DEPLETION, DEPRECIATION AND ACCRETION OF ASSET RETIREMENT OBLIGATIONS (DDA)
Depletion of oil and natural gas properties, including the
capitalized portion of the asset retirement obligation, and depreciation
of equipment are provided for on a unit-of-production basis using
estimated proved reserves volumes.
For the quarter ended September 30, 2007, depletion on property,
plant and equipment and accretion on the asset retirement obligation
increased by 29 percent over the comparable period in 2006 due to a six
percent increase in production, the inclusion of property, plant and
equipment from the Seneca acquisition since September 1, 2007 and a ten
percent increase in the DDA rate per boe of production for existing
trust properties. As part of the Seneca acquisition, the Trust acquired
undeveloped land with a fair value of $28 million. These costs have been
excluded from the depletion calculation for the three months ended
September 30, 2007.
Similar trends are noted for the nine months ended September 30, 2007.
The DDA rate will fluctuate period over period depending on the
amount and type of capital expenditures and the amount of reserves
added.
Depletion, Depreciation and Accretion Expenses
----------------------------------------------------------------------------
Three months ended Nine months ended
Sept. 30 Sept. 30
2007 2006 2007 2006
----------------------------------------------------------------------------
Depletion and depreciation ($000s) 43,254 33,213 112,504 97,354
Accretion of asset retirement
obligation 1,370 1,247 3,969 3,726
Total DDA ($000s) 44,624 34,460 116,473 101,080
DDA rate per boe ($) 24.03 19.63 21.86 19.07
----------------------------------------------------------------------------
TAXES
Taxes include federal and provincial capital and income taxes relating to the Trust and its subsidiary companies.
In the third quarter of 2007, NAL had a future income tax reduction
of $1.1 million compared with $0.2 million provision in the
corresponding period of the prior year.
For the nine months ended September 30, 2007, NAL had a future
income tax reduction of $1.3 million compared to $0.9 million in 2006.
The Trust is a taxable trust and files a trust income tax return
annually. The Trust's taxable income consists of royalty income,
distributions from a subsidiary trust and interest and dividends from
other subsidiaries, less deductions for the Trust's G&A expenses,
Canadian Oil and Gas Property Expense, and issue costs. In addition,
Canadian Exploration Expense ("CEE"), Canadian Development Expense
("CDE") and Undepreciated Capital Cost ("UCC") are incurred and are
deducted by the Trust's subsidiaries. The Trust is taxable only on
remaining income, if any, that is not distributed to unitholders. The
Trust does not expect to incur any cash income taxes in 2007.

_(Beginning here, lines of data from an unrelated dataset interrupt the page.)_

(** The drop on the saturated bucket, and the bound after a flush. *)
Lemma bucket_never_exceeds_cap_witness :
  let extra := String_of_ordinal (N.of_nat 5000) in
  let zero := String_of_ordinal (N.of_nat 0) in
  saturated !! extra = None ∧
  MAX_PATHS_PER_BUCKET ≤ size saturated ∧
  recordPaths saturated [extra; zero] = recordPaths saturated [zero] ∧
  recordPaths saturated [extra; zero] !! zero = Some 2%N ∧
  size (bucketDuring [OnMessage (MsgStrings "s1" "/users" 0 ["a"; "b"]); Flush]
          "s1" "/users" ["a"; "a"]) ≤ MAX_PATHS_PER_BUCKET.
Proof.
  intros extra zero.
  assert (H1 : saturated !! extra = None)
    by (apply ordinalEntries_lookup_ge; apply Nat.le_refl).
  assert (H2 : MAX_PATHS_PER_BUCKET ≤ size saturated)
    by (unfold saturated; rewrite ordinalEntries_size; apply Nat.le_refl).
  destruct (bucket_never_exceeds_cap
              [OnMessage (MsgStrings "s1" "/users" 0 ["a"; "b"]); Flush]
              "s1" "/users" ["a"; "a"] saturated extra [zero])
    as (_ & _ & Hsize & Hdrop).
  destruct (Hdrop H1 H2) as [_ Heq].
  split; [exact H1|]. split; [exact H2|]. split; [exact Heq|]. split; [|exact Hsize].
  rewrite Heq. change (recordPaths saturated [zero]) with (recordPath saturated zero).
  assert (H0 : saturated !! zero = Some 1%N)
    by (apply ordinalEntries_lookup_lt; apply Nat.lt_0_succ).
  unfold recordPath. rewrite H0.
  rewrite bool_decide_eq_false_2 by discriminate. rewrite andb_false_l.
  rewrite lookup_insert_eq. reflexivity.
Defined.

(** ** Further properties of the usage worker *)

(** How often [p] occurs in the paths of a message. *)
Definition occurrences (p : string) (ps : list string) : N :=
  N.of_nat (length (filter (λ q, q = p) ps)).

Lemma occurrences_cons p q ps :
  occurrences p (q :: ps)
    = ((if bool_decide (q = p) then 1 else 0) + occurrences p ps)%N.
Proof.
  unfold occurrences. rewrite filter_cons. case_bool_decide as Hq.
  - rewrite decide_True by exact Hq. cbn [length]. lia.
  - rewrite decide_False by exact Hq. lia.
Qed.

Lemma occurrences_absent p ps : p ∉ ps → occurrences p ps = 0%N.
Proof.
  induction ps as [|q ps IH]; intros Hnot; [reflexivity|].
  rewrite occurrences_cons. apply not_elem_of_cons in Hnot as [Hne Hnot].
  rewrite bool_decide_eq_false_2 by congruence. rewrite (IH Hnot). reflexivity.
Qed.

Lemma recordPath_lookup_ne (b : Bucket) p q :
  q ≠ p → recordPath b q !! p = b !! p.
Proof.
  intros Hne. unfold recordPath. destruct (_ && _); [reflexivity|].
  by rewrite lookup_insert_ne.
Qed.

Lemma recordPath_known (b : Bucket) p c :
  b !! p = Some c → recordPath b p = <[p := (c + 1)%N]> b.
Proof.
  intros Hp. unfold recordPath. rewrite Hp.
  rewrite bool_decide_eq_false_2 by discriminate. reflexivity.
Qed.

(** X10.  A path the bucket already holds is counted every time it occurs in
    a message, whether or not the bucket is saturated: its count grows by
    the number of its occurrences. *)
Theorem known_path_is_always_counted ps : ∀ (b : Bucket) p c,
  b !! p = Some c →
  recordPaths b ps !! p = Some (c + occurrences p ps)%N.
Proof.
  induction ps as [|q ps IH]; intros b p c Hp.
  - cbn. rewrite Hp. apply (f_equal Some). unfold occurrences. cbn. lia.
  - change (recordPaths b (q :: ps)) with (recordPaths (recordPath b q) ps).
    rewrite occurrences_cons. destruct (decide (q = p)) as [->|Hne].
    + rewrite bool_decide_eq_true_2 by reflexivity.
      rewrite (IH _ p (c + 1)%N).
      * apply (f_equal Some). lia.
      * rewrite (recordPath_known b p c Hp). apply lookup_insert_eq.
    + rewrite bool_decide_eq_false_2 by exact Hne.
      rewrite (IH _ p c); [apply (f_equal Some); lia|].
      by rewrite recordPath_lookup_ne.
Qed.

Lemma recordPath_room (b : Bucket) q :
  size (dom b ∪ {[q]}) ≤ MAX_PATHS_PER_BUCKET →
  recordPath b q = <[q := (default 0%N (b !! q) + 1)%N]> b.
Proof.
  intros Hroom. unfold recordPath. destruct (b !! q) as [c|] eqn:Hq.
  - by rewrite bool_decide_eq_false_2 by discriminate.
  - rewrite bool_decide_eq_true_2 by reflexivity. rewrite andb_true_l.
    destruct (Nat.leb_spec MAX_PATHS_PER_BUCKET (size b)) as [Hfull|]; [|reflexivity].
    exfalso. apply not_elem_of_dom in Hq.
    rewrite size_union in Hroom by (apply disjoint_singleton_r; exact Hq).
    rewrite size_singleton, size_dom in Hroom. lia.
Qed.

(** X11.  When the paths the bucket holds and the distinct paths of the
    message are together at most [MAX_PATHS_PER_BUCKET], nothing is
    dropped: after the loop every path of the message has its former
    count, or 0, plus the number of its occurrences, and every other path
    has the count it had. *)
Theorem nothing_dropped_when_room ps : ∀ (b : Bucket) p,
  size (dom b ∪ list_to_set ps) ≤ MAX_PATHS_PER_BUCKET →
  recordPaths b ps !! p
    = if bool_decide (p ∈ ps)
      then Some (default 0%N (b !! p) + occurrences p ps)%N
      else b !! p.
Proof.
  induction ps as [|q ps IH]; intros b p Hroom.
  - rewrite bool_decide_eq_false_2 by apply not_elem_of_nil. reflexivity.
  - change (recordPaths b (q :: ps)) with (recordPaths (recordPath b q) ps).
    assert (Hq : size (dom b ∪ {[q]}) ≤ MAX_PATHS_PER_BUCKET).
    { etrans; [|exact Hroom]. apply subseteq_size, elem_of_subseteq. intros x.
      rewrite list_to_set_cons, !elem_of_union. tauto. }
    rewrite (recordPath_room b q Hq).
    rewrite IH.
    2:{ etrans; [|exact Hroom]. apply subseteq_size, elem_of_subseteq. intros x.
        rewrite dom_insert, list_to_set_cons, !elem_of_union. tauto. }
    rewrite occurrences_cons. destruct (decide (q = p)) as [->|Hne].
    + rewrite (bool_decide_eq_true_2 (p = p)) by reflexivity.
      rewrite (bool_decide_eq_true_2 (p ∈ p :: ps)) by (apply elem_of_cons; by left).
      rewrite lookup_insert_eq. cbn [default].
      case_bool_decide as Hin; apply (f_equal Some); unfold id; [lia|].
      rewrite (occurrences_absent p ps Hin). lia.
    + rewrite (bool_decide_eq_false_2 (q = p)) by exact Hne.
      rewrite lookup_insert_ne by exact Hne.
      destruct (decide (p ∈ ps)) as [Hin|Hnot].
      * rewrite (bool_decide_eq_true_2 (p ∈ ps)) by exact Hin.
        rewrite (bool_decide_eq_true_2 (p ∈ q :: ps)) by (apply elem_of_cons; by right).
        apply (f_equal Some). lia.
      * rewrite (bool_decide_eq_false_2 (p ∈ ps)) by exact Hnot.
        rewrite (bool_decide_eq_false_2 (p ∈ q :: ps)); [reflexivity|].
        apply not_elem_of_cons. split; [congruence | exact Hnot].
Qed.

Lemma recordPath_dom (b : Bucket) q :
  dom b ⊆ dom (recordPath b q) ∧ dom (recordPath b q) ⊆ dom b ∪ {[q]}.
Proof.
  unfold recordPath. destruct (_ && _).
  - split; [reflexivity | apply union_subseteq_l].
  - rewrite dom_insert_L. split; [apply union_subseteq_r|].
    apply elem_of_subseteq. intros x. rewrite !elem_of_union. tauto.
Qed.

Lemma recordPaths_dom ps : ∀ b : Bucket,
  dom b ⊆ dom (recordPaths b ps) ∧ dom (recordPaths b ps) ⊆ dom b ∪ list_to_set ps.
Proof.
  induction ps as [|q ps IH]; intros b.
  { split; [reflexivity | apply union_subseteq_l]. }
  change (recordPaths b (q :: ps)) with (recordPaths (recordPath b q) ps).
  destruct (IH (recordPath b q)) as [H1 H2]. destruct (recordPath_dom b q) as [H3 H4].
  split; [by etrans|]. apply elem_of_subseteq. intros x Hx.
  apply H2 in Hx. rewrite list_to_set_cons, !elem_of_union.
  apply elem_of_union in Hx as [Hx|Hx]; [|tauto].
  apply H4 in Hx. apply elem_of_union in Hx. tauto.
Qed.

As at September 30, 2007, the Trust's (including all subsidiaries)
estimated tax pools (unaudited) available for deduction from future
taxable income approximate $664.8 million, of which approximately 46
percent represents COGPE and 29 percent UCC, with the remaining balance
represented by CEE, CDE, trust unit issue costs and non-capital loss
carry forwards.
On June 12, 2007, Bill C52, released by the Department of Finance on
December 21, 2006 to implement its October 31, 2006 announcement of the
changes to taxability of Income Trusts, received third reading in the
House of Commons. Under this legislation, distributions to unitholders
will not be deductible by publicly traded income trusts and, as a
result, the Trust will be taxed on its income similar to corporations.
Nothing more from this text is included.